— Available records —
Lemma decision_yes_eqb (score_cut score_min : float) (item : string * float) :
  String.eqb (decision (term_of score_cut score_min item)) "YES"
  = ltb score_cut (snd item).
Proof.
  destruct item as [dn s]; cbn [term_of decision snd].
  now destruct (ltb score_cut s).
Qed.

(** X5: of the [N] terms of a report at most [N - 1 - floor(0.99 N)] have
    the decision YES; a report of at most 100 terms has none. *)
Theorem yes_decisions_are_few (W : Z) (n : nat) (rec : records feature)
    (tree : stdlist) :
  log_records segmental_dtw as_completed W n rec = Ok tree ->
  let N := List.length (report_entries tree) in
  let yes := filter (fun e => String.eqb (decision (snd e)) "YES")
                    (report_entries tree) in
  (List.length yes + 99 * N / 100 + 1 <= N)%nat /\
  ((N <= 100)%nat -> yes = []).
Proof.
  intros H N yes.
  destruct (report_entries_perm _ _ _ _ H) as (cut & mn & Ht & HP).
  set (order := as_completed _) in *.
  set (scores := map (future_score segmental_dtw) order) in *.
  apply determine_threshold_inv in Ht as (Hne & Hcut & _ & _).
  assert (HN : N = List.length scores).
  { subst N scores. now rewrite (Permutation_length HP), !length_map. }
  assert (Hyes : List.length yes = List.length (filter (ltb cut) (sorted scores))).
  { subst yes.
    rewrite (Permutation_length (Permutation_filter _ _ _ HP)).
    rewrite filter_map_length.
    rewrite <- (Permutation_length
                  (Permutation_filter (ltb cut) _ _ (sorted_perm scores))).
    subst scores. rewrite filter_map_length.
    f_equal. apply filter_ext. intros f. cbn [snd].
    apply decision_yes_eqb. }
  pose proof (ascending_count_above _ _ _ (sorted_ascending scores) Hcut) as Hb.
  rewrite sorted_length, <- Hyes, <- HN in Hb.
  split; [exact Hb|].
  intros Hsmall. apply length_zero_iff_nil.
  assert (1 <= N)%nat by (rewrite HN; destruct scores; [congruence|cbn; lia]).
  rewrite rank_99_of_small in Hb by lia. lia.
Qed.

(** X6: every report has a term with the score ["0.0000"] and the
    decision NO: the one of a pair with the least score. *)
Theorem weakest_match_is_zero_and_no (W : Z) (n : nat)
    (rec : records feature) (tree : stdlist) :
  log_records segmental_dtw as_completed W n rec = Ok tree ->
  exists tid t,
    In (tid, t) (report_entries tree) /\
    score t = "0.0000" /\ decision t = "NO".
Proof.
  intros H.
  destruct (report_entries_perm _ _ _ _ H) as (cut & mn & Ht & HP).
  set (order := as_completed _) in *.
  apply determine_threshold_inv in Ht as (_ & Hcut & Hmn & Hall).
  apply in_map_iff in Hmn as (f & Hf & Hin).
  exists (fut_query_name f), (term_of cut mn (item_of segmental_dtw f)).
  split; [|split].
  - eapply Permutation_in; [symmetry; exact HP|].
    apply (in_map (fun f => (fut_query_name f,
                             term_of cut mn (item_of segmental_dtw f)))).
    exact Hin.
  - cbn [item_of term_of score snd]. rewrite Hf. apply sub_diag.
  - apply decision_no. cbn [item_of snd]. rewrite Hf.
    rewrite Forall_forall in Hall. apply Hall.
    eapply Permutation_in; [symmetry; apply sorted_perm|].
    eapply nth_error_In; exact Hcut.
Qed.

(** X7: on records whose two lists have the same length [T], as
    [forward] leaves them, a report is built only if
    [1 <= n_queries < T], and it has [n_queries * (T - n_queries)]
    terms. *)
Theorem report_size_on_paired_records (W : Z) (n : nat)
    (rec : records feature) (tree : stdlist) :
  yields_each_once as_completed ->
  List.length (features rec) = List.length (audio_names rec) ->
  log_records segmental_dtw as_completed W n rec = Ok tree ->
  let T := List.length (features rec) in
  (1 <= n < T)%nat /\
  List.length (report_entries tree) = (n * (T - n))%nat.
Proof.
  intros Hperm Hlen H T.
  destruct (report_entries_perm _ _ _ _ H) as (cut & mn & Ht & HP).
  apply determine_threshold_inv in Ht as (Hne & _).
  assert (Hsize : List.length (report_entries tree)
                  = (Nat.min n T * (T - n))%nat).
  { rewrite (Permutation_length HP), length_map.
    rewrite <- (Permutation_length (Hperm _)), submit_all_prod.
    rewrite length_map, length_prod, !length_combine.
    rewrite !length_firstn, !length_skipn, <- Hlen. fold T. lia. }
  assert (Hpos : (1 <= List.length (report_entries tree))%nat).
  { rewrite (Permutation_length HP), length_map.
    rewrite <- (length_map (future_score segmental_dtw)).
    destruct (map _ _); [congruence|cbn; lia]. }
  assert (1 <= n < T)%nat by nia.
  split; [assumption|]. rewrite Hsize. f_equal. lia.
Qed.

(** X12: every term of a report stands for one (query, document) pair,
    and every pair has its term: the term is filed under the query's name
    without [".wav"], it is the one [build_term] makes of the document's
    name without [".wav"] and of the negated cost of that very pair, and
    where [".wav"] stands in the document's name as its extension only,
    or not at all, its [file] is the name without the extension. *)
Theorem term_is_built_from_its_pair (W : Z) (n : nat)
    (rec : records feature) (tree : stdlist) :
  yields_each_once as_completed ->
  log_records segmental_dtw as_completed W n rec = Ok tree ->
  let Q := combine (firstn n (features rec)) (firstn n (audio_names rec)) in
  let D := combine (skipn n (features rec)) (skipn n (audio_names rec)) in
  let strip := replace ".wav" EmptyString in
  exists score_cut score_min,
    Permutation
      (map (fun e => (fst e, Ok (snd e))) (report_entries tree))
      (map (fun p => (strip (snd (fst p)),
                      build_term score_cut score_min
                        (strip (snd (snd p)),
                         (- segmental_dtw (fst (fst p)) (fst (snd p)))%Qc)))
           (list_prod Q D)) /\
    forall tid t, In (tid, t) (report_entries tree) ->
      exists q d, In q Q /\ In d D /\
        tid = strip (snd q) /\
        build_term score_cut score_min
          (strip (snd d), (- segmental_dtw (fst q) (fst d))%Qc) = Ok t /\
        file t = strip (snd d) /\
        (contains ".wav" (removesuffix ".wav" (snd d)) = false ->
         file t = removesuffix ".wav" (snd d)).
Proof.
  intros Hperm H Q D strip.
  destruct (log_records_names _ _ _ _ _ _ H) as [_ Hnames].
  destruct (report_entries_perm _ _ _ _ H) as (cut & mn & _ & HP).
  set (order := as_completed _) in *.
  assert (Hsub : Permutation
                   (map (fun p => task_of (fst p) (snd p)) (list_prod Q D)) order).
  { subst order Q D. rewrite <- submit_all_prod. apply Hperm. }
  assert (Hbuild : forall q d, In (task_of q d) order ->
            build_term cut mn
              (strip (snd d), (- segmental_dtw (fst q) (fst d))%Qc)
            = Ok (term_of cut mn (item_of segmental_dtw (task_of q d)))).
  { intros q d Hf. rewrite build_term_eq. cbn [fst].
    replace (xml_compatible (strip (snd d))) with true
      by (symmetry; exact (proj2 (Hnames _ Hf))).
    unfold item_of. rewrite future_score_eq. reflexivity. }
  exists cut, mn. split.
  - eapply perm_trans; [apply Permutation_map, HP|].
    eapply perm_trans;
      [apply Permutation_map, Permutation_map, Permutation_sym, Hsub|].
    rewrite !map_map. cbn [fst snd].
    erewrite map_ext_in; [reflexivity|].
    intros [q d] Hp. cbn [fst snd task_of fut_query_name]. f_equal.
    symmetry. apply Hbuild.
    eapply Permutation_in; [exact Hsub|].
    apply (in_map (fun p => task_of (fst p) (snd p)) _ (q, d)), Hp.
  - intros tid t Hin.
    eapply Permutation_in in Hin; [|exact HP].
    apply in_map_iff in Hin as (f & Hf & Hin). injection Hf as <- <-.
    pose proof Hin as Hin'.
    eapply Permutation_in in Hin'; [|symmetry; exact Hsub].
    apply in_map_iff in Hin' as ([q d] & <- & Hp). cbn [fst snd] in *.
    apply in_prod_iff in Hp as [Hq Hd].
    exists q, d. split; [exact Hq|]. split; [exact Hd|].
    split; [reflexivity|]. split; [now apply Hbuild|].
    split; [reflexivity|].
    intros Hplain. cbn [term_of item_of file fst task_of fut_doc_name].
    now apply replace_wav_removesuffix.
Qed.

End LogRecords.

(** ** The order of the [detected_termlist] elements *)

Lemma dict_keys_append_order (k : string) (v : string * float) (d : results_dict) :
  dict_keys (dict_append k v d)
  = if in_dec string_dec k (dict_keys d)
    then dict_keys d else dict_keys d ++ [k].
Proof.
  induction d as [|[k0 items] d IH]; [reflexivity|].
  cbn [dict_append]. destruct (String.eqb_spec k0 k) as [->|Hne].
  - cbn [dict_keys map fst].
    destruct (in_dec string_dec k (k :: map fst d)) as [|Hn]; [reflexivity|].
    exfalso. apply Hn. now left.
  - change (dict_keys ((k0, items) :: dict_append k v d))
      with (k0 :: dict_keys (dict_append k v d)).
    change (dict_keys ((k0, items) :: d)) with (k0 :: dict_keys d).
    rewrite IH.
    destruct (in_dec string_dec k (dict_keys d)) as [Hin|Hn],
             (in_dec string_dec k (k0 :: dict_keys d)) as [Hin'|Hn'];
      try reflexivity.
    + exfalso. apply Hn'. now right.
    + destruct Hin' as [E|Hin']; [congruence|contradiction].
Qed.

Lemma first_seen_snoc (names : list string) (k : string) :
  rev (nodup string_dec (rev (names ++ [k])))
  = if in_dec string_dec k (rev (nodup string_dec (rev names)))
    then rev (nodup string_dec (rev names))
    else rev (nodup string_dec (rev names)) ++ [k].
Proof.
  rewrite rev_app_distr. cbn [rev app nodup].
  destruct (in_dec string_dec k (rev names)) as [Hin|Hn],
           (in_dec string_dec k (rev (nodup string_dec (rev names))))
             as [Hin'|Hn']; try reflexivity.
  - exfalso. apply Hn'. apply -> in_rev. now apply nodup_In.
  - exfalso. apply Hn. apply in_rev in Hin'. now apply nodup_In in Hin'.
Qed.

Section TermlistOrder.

— Problem requirements —
Reproduce word for word the lines of the records above, beginning at the first and ending with the line where "apply determine_threshold_inv in Ht as (Hne & Hcut" appears, and nothing past it.

— Result below —
Lemma decision_yes_eqb (score_cut score_min : float) (item : string * float) :
  String.eqb (decision (term_of score_cut score_min item)) "YES"
  = ltb score_cut (snd item).
Proof.
  destruct item as [dn s]; cbn [term_of decision snd].
  now destruct (ltb score_cut s).
Qed.

(** X5: of the [N] terms of a report at most [N - 1 - floor(0.99 N)] have
    the decision YES; a report of at most 100 terms has none. *)
Theorem yes_decisions_are_few (W : Z) (n : nat) (rec : records feature)
    (tree : stdlist) :
  log_records segmental_dtw as_completed W n rec = Ok tree ->
  let N := List.length (report_entries tree) in
  let yes := filter (fun e => String.eqb (decision (snd e)) "YES")
                    (report_entries tree) in
  (List.length yes + 99 * N / 100 + 1 <= N)%nat /\
  ((N <= 100)%nat -> yes = []).
Proof.
  intros H N yes.
  destruct (report_entries_perm _ _ _ _ H) as (cut & mn & Ht & HP).
  set (order := as_completed _) in *.
  set (scores := map (future_score segmental_dtw) order) in *.
  apply determine_threshold_inv in Ht as (Hne & Hcut & _ & _).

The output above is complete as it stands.